Едва Анатолий успел поведать о своей фабрике грез, как Заю кто-то схватил за плечи. Зая инстинктивно дернулась, пытаясь вырваться. Оглянувшись, она обнаружила, что сзади подкралась дама в шляпе с разноцветными перьями и в розовом оборчатом платье.
-Милый юноша, давай познакомимся, - Оборчатая Дама взглянула Зае прямо в глаза. – Ты будешь моим Музом!
-Я не молодой человек, я девушка, - подумав, сказала Зая.
-Но вы же в брюках и со стрижкой, - удивилась Оборчатая Дама.
-Ну, и что? – удивилась Зая.
-Хотя – какая мне разница! Давайте, все равно обниму вас от полноты сердца! – воскликнула Оборчатая Дама и обняла-таки Заю от полноты.
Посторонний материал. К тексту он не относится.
(** X2.  Every node of a snapshot is in exactly one of the three lists of
    [findMajority]. *)
Theorem findMajority_accounts_for_every_node (s : ClusterSnapshot.t) :
  let m := findMajority s in
  Majority.majorityNodes m ++ Majority.minorityNodes m ++ Majority.unreachable m
  ≡ₚ map NodeClusterView.nodeId (ClusterSnapshot.views s).
Proof.
  intros m. subst m.
  destruct (findMajority_partition s) as (-> & -> & ->).
  rewrite <- !map_app. apply Permutation_map, views_three_way.
Qed.

Lemma findMajority_maximal (s : ClusterSnapshot.t) (v : NodeClusterView.t) :
  In v (ClusterSnapshot.views s) → isError v = false →
  (length (healthyWithKey (clusterKey v) (ClusterSnapshot.views s))
   ≤ length (healthyWithKey (Majority.majorityKey (findMajority s))
               (ClusterSnapshot.views s)))%nat.
Proof.
  intros Hv Hh.
  rewrite <- (length_map NodeClusterView.nodeId (healthyWithKey (Majority.majorityKey _) _)).
  rewrite <- (findMajority_majorityNodes s v Hv Hh).
  rewrite (findMajority_healthy s v Hv Hh). simpl.
  set (views := ClusterSnapshot.views s) in *.
  destruct (grouped_groupsOf isError clusterKey NodeClusterView.nodeId views)
    as (Hnd & Hmem & Hkeys).
  rewrite <- keyGroups_groupsOf in Hnd, Hmem, Hkeys.
  destruct (largest_spec "" (keyGroups views) (keyGroups_nonempty _ _ Hv Hh))
    as (g1 & g2 & Hsplit & Hg1 & Hg2).
  set (best := largest "" (keyGroups views)) in *.
  specialize (Hkeys v Hv Hh).
  apply in_map_iff in Hkeys as ([k ns] & Hk & Hin). simpl in Hk. subst k.
  assert (Hlen : length ns
                 = length (healthyWithKey (clusterKey v) views)).
  { destruct (Hmem _ _ Hin) as [-> _].
    by rewrite members_healthyWithKey, length_map. }
  rewrite <- Hlen. rewrite Hsplit in Hin.
  apply in_app_iff in Hin as [Hin|[Heq|Hin]].
  - specialize (Hg1 _ Hin). simpl in Hg1. lia.
  - rewrite Heq. simpl. lia.
  - apply (Hg2 _ Hin).
Qed.

Lemma findMajority_key_held (s : ClusterSnapshot.t) (v : NodeClusterView.t) :
  In v (ClusterSnapshot.views s) → isError v = false →
  ∃ w, In w (ClusterSnapshot.views s) ∧ isError w = false
       ∧ clusterKey w = Majority.majorityKey (findMajority s).
Proof.
  intros Hv Hh. pose proof (findMajority_maximal s v Hv Hh) as Hle.
  assert (Hpos : (0 < length (healthyWithKey (clusterKey v) (ClusterSnapshot.views s)))%nat).
  { assert (In v (healthyWithKey (clusterKey v) (ClusterSnapshot.views s))) as Hin.
    { apply filter_In. split; [done|]. rewrite Hh. simpl. by apply bool_decide_eq_true. }
    destruct (healthyWithKey _ _); [done|simpl; lia]. }
  destruct (healthyWithKey (Majority.majorityKey (findMajority s)) (ClusterSnapshot.views s))
    as [|w ws] eqn:E; [simpl in Hle; lia|].
  assert (In w (healthyWithKey (Majority.majorityKey (findMajority s)) (ClusterSnapshot.views s))) as Hw.
  { rewrite E. by left. }
  apply filter_In in Hw as [Hw Hc]. apply andb_prop in Hc as [Hc1 Hc2].
  exists w. split_and!; [done|by destruct (isError w)|by apply bool_decide_eq_true in Hc2].
Qed.
(* a bucket holds the elements of its key, in the order of the list *)
Lemma reduceBy_lookup (l : list A) k :
  reduceBy keyFn l !! k =
  match filter (λ x, keyFn x = k) l with
  | [] => None
  | bucket => Some bucket
  end.
Proof.
  unfold reduceBy. rewrite foldl_reduceBy_lookup. unfold extend_bucket.
  by rewrite lookup_empty.
Qed.

Lemma reduceBy_lookup_Some (l : list A) k bucket :
  reduceBy keyFn l !! k = Some bucket →
  bucket = filter (λ x, keyFn x = k) l ∧
  head bucket = find (propEq keyFn k) l ∧
  is_Some (head bucket).
Proof.
  rewrite reduceBy_lookup.
  assert (head (filter (λ x, keyFn x = k) l) = find (propEq keyFn k) l) as Hhead.
  { unfold propEq. induction l as [|x l IH]; [done|]. simpl.
    case_bool_decide.
    - by rewrite filter_cons_True.
    - by rewrite filter_cons_False. }
  destruct (filter _ l) as [|o bucket'] eqn:Hf; [done|].
  intros [= <-]. rewrite <- Hhead. eauto.
Qed.
End reduceBy.

Lemma findOutbreackForCase_hit fuel available orgUnits locationID bucket :
  available !! locationID = Some bucket →
  findOutbreackForCase (S fuel) available orgUnits locationID
  = ([], Found (ob_id <$> head bucket)).
Proof. intros H. simpl. by rewrite H. Qed.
Зая билась в цепких объятиях профессиональной Музофилки, чувствуя себя мухой в паутине. Очковая Девушка смотрела на Заю и смеялась, забыв, что Зая придумала две курсовые темы.
-Я похожа на Нефертити, вы не находите? – спросила Оборчатая Дама. – Особенно профилем.
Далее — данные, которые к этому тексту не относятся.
Definition Builtin_eqb (a b : Builtin) : bool :=
  match a, b with
  | Object_prototype, Object_prototype => true
  | Object_prototype_member x, Object_prototype_member y => String.eqb x y
  | _, _ => false
  end.

(** [a === b]: primitives by value, reference values by identity;
    [NaN] is [===] to nothing, itself included. *)
Definition strict_eq (a b : Val) : bool :=
  match a, b with
  | VUndefined, VUndefined => true
  | VNull, VNull => true
  | VBool x, VBool y => Bool.eqb x y
  | VNum x, VNum y => Z.eqb x y
  | VStr x, VStr y => String.eqb x y
  | VFun r _, VFun r' _ => Nat.eqb r r'
  | VBuiltin x, VBuiltin y => Builtin_eqb x y
  | VObj r _, VObj r' _ => Nat.eqb r r'
  | VArr r _, VArr r' _ => Nat.eqb r r'
  | _, _ => false
  end.

Definition join (sep : string) (parts : list string) : string :=
  match parts with
  | [] => ""
  | p :: rest => fold_left (fun acc q => String.append acc (String.append sep q)) rest p
  end.

(** [v.toString()] for a [v] that is neither [null] nor [undefined]
    (on those two the model answers the text [String(v)] gives). *)
Fixpoint toString (v : Val) : string :=
  match v with
  | VUndefined => "undefined"
  | VNull => "null"
  | VBool true => "true"
  | VBool false => "false"
  | VNum n => string_of_Z n
  | VNaN => "NaN"
  | VStr s => s
  | VFun _ source => source
  | VBuiltin Object_prototype => "[object Object]"
  | VBuiltin (Object_prototype_member name) =>
      String.append "function " (String.append name "() { [native code] }")
  | VObj _ _ => "[object Object]"
  | VArr _ elems =>
      join "," (map (fun e => if nullish e then "" else toString e) elems)
  end.

(** The array index a property key denotes, if it denotes one: the key
    is the decimal text, without leading zeros, of a number below
    [2^32 - 1]. *)
Definition array_index (k : string) : option N :=
  match NilEmpty.uint_of_string k with
  | Some u =>
      let n := N.of_uint u in
      if String.eqb (NilEmpty.string_of_uint (N.to_uint n)) k && N.ltb n 4294967295
      then Some n
      else None
  | None => None
  end.

Definition is_array_index (k : string) : bool :=
  match array_index k with
  | Some _ => true
  | None => false
  end.

(** Puts the key [k], which denotes the index [n], in its place among
    index keys in ascending order. *)
Fixpoint insert_index (n : N) (k : string) (ks : list string) : list string :=
  match ks with
  | [] => [k]
  | k' :: rest =>
      match array_index k' with
      | Some n' => if N.leb n n' then k :: ks else k' :: insert_index n k rest
      | None => k :: ks
      end
  end.

(** The order in which an object lists its own keys, given the order
    in which they were added: the array indices first, ascending, then
    the other keys as they were added. *)
Definition key_order (ks : list string) : list string :=
  fold_right (fun k acc => match array_index k with
                           | Some n => insert_index n k acc
                           | None => acc
                           end) [] ks
  ++ filter (fun k => negb (is_array_index k)) ks.
(* ===================================================================== *)
(** * More about the event bus *)
(* ===================================================================== *)

Section EventBusChanges.
Import EventBus.
Context {S : Type}.
Variable call_object : PyObject -> Event -> S -> S * Event * result unit.
Variable str_of_exn : exn -> result string.
Variable py_ne : PyObject -> PyObject -> result bool.

Abbreviation turn := (turn call_object str_of_exn).
Abbreviation deliver := (deliver call_object str_of_exn).
Abbreviation effects := (effects call_object).
Abbreviation publish := (publish call_object str_of_exn).
Abbreviation unsubscribe := (unsubscribe py_ne).
Abbreviation without := (without py_ne).

(** The comprehension of [unsubscribe] keeps the handlers for which
    [h != handler] is true, in their order. *)
Lemma without_ok handlers handler kept :
  without handlers handler = Ok kept ->
  kept = filter (fun h => py_ne h handler = Ok true) handlers.
Proof.
  revert kept. induction handlers as [|h rest IH]; intros kept.
  - intros [= <-]. reflexivity.
  - cbn [EventBus.without]. unfold mbind, result_bind.
    destruct (py_ne h handler) as [keep|e] eqn:Hne; [|discriminate].
    destruct (EventBus.without py_ne rest handler) as [kept'|e]; [|discriminate].
    intros [= <-]. rewrite (IH kept' eq_refl).
    destruct keep.
    + rewrite filter_cons_True by exact Hne. reflexivity.
    + rewrite filter_cons_False by (rewrite Hne; discriminate). reflexivity.
Qed.

(** It raises what the first comparison that raises has raised. *)
Lemma without_raise handlers handler e :
  without handlers handler = Raise e ->
  exists h, h ∈ handlers /\ py_ne h handler = Raise e.
Proof.
  induction handlers as [|h rest IH]; [discriminate|].
  cbn [EventBus.without]. unfold mbind, result_bind.
  destruct (py_ne h handler) as [keep|e'] eqn:Hne.
  - destruct (EventBus.without py_ne rest handler) as [kept'|e'']; [discriminate|].
    intros [= ->]. destruct (IH eq_refl) as (h' & Hin & Hh').
    exists h'. split; [right; exact Hin|exact Hh'].
  - intros [= ->]. exists h. split; [left|exact Hne].
Qed.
-Я вас где-то видела, - вспоминала Зая.
-Конечно, ведь у меня незабываемая внешность. Наверняка вы моя юная поклонница, завсегдательница творческих вечеров, - обрадовалась Оборчатая Дама. – Я обожаю творческие вечера и поклонников. Особенно настойчивых.
-Кто их не любит! – сказала Зая, пытаясь выпутаться из поэтических объятий.
-О, они умеют добиваться своего! – мечтательно вздохнула Оборчатая Дама.
Зая вспомнила, где она видела Оборчатую Даму. Вовсе не на творческом вечере. После юбилейного съезда депутатов пригласили в банкетный зал. Депутаты оживленно разговаривали, обнимались и рассказывали о былых сражениях, о битве за демократию. Отец Заи, депутат, тоже рассказывал. Какая-то женщина в розовом платье, оглядываясь и волнуясь, сбрасывала на пол пирожные и бутерброды, а потом сгребала их в хозяйственную сумку.
-Кто это? – спросила Зая у одного из коллег ее отца.
-А, это… Говорят, это известная поэтесса, - поморщился коллега. – Правда, совсем забыл, как ее зовут.
-А как она здесь оказалась? – удивилась Зая. – Она тоже депутат?
-Поэты – они такие. Везде ходят, деньги клянчат, - объяснил депутат. – Один мой друг так сборник издал: прошелся по университету, упросил однокурсников из числа нищей профессуры сброситься. Теперь хвастается: мол, поклонники уговорили издать труды… Поэты – скромные люди!
Теперь Зая была уверена: Нефертити – это и есть та самая известная поэтесса, которая подбирала пироженки с пола. Ей стало жалко Оборчатую Даму.. Зая хотела сказать ей об этом, но та уже давала автограф какому-то бородачу в мятой рубашке и заразительно хохотала.
Потом Зая познакомилась с московским арбитром. Он следил за постановкой рекорда, и его прозвали Тамошним Писателем. В отдельном кабинете Тамошний Писатель пил чай с сухариками, жаловался на невостребованность и несчастливость личной мужской судьбы.
-Я могу рассказать, как Шолохов стибрил “Тихий Дон».
Как поэты – классики воровали друг у друга строчки.
Как в начале двадцатого века….
Кстати, я двадцать четвертого года рождения, помню первую революцию.
Вы помните революцию?
Все это время Тамошний Писатель держал Заину руку в том месте, где обычно измеряют пульс. Он рассказал, как писатели написали одну повесть на двоих и перепились, а у них, пьяных, украли повесть и потом они нашли эту повесть на базаре, где в листочки заворачивали пирожки. Писатели закусили пирожками со своей повестью и уехали восвояси, в Сибирь или на Дальний Восток, а может, на Камчатку. Тамошний Писатель не помнил.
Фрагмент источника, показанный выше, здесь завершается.